European shares rangebound with all eyes on U.S. midterms
European shares traded in a tight range on Tuesday as investors focussed on U.S.
European shares traded in a tight range on Tuesday as investors focussed on U.S. midterm elections that will determine control of Congress, while Danish jewellery maker Pandora jumped after reporting quarterly sales above expectations.
The STOXX 600 index edged 0.1% lower by 0905 GMT, trading in a range of 416.35 points to 418.44 points in early deals.
Pandora surged 7.8% to top the benchmark index as the company said it had so far not seen shoppers behaving differently despite soaring living costs.
Traders refrained from taking big positions ahead of the U.S. midterm elections later in the day, with analysts expecting a Republican victory which would lead to a potential split government.
"The question for many is whether investors will respond positively to the deadlock in Washington," said Craig Erlam, a senior market analyst of UK & EMEA at OANDA.
"On one hand, the prospect of less spending could be viewed as aiding the inflation fight, but on the other, the economy could be headed for recession, and inaction in the government won't help the situation."

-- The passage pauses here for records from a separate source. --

(** * STUMPY: the anytime SCRIMP engine and the MPdist selection

    A shallow embedding of [stumpy/scrimp.py] and [stumpy/mpdist.py].

    - NumPy [float64] values are [spec_float]s at the binary64 format, with
      the IEEE comparisons ([<] is false as soon as one side is NaN).
    - Python and NumPy integers are [Z]; arrays are lists read through
      checked lookups ([None] stands for the exception the access raises,
      or for an access outside the array in JIT-compiled code).
    - [percentage] is a Python float: its clamp, its product with an
      integer, the quotient of two counts and the comparisons with it are
      those of binary64; integers are converted to binary64 by rounding to
      nearest. The flag [fastmath] of the JIT compiler is taken not to
      change the value of a single division.
    - The array [out] that the generator [scrimp] yields lives in a store
      of objects, so that a yielded reference can be read again later. *)

From Stdlib Require Import ZArith QArith Qround Lia Bool.
From Stdlib Require Import Floats.SpecFloat.
From stdpp Require Import base option list gmap.

Open Scope Z_scope.

(** ** binary64 *)

Module F64.

Definition prec : Z := 53.
Definition emax : Z := 1024.

Definition float := spec_float.

Definition inf : float := S754_infinity false.
Definition nan : float := S754_nan.
Definition zero : float := S754_zero false.

Definition of_Z (z : Z) : float := binary_normalize prec emax z 0 false.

Investors will also keep a close eye on U.S. consumer prices data for October to determine whether the Federal Reserve's aggressive tightening policy has helped bring down decades-high inflation.
Better-than-expected corporate earnings and hopes that the Fed will deliver rate hikes in smaller increments have helped the STOXX 600 kick off November on solid ground.
Two European Central Bank policymakers said the central bank would continue to raise borrowing costs even as the euro zone economy suffered because letting inflation stay high would be even more painful.
The European basic resources index shed 1.1%, tracking falls in base metals prices amid fading hopes that China would ease its strict zero-COVID policy anytime soon. [MET/L]
Oil prices also declined, dragging down European energy stocks by 1.1%.
Luxury giants, including LVMH and Hermes International, which have a major exposure to China, fell 1.0% and 0.8%, respectively.
UK's Persimmon sank 8.1% to the bottom of London's FTSE 100 as Britain's second-largest housebuilder warned on 2023 profit margins after house prices weakened and its sales rate slipped.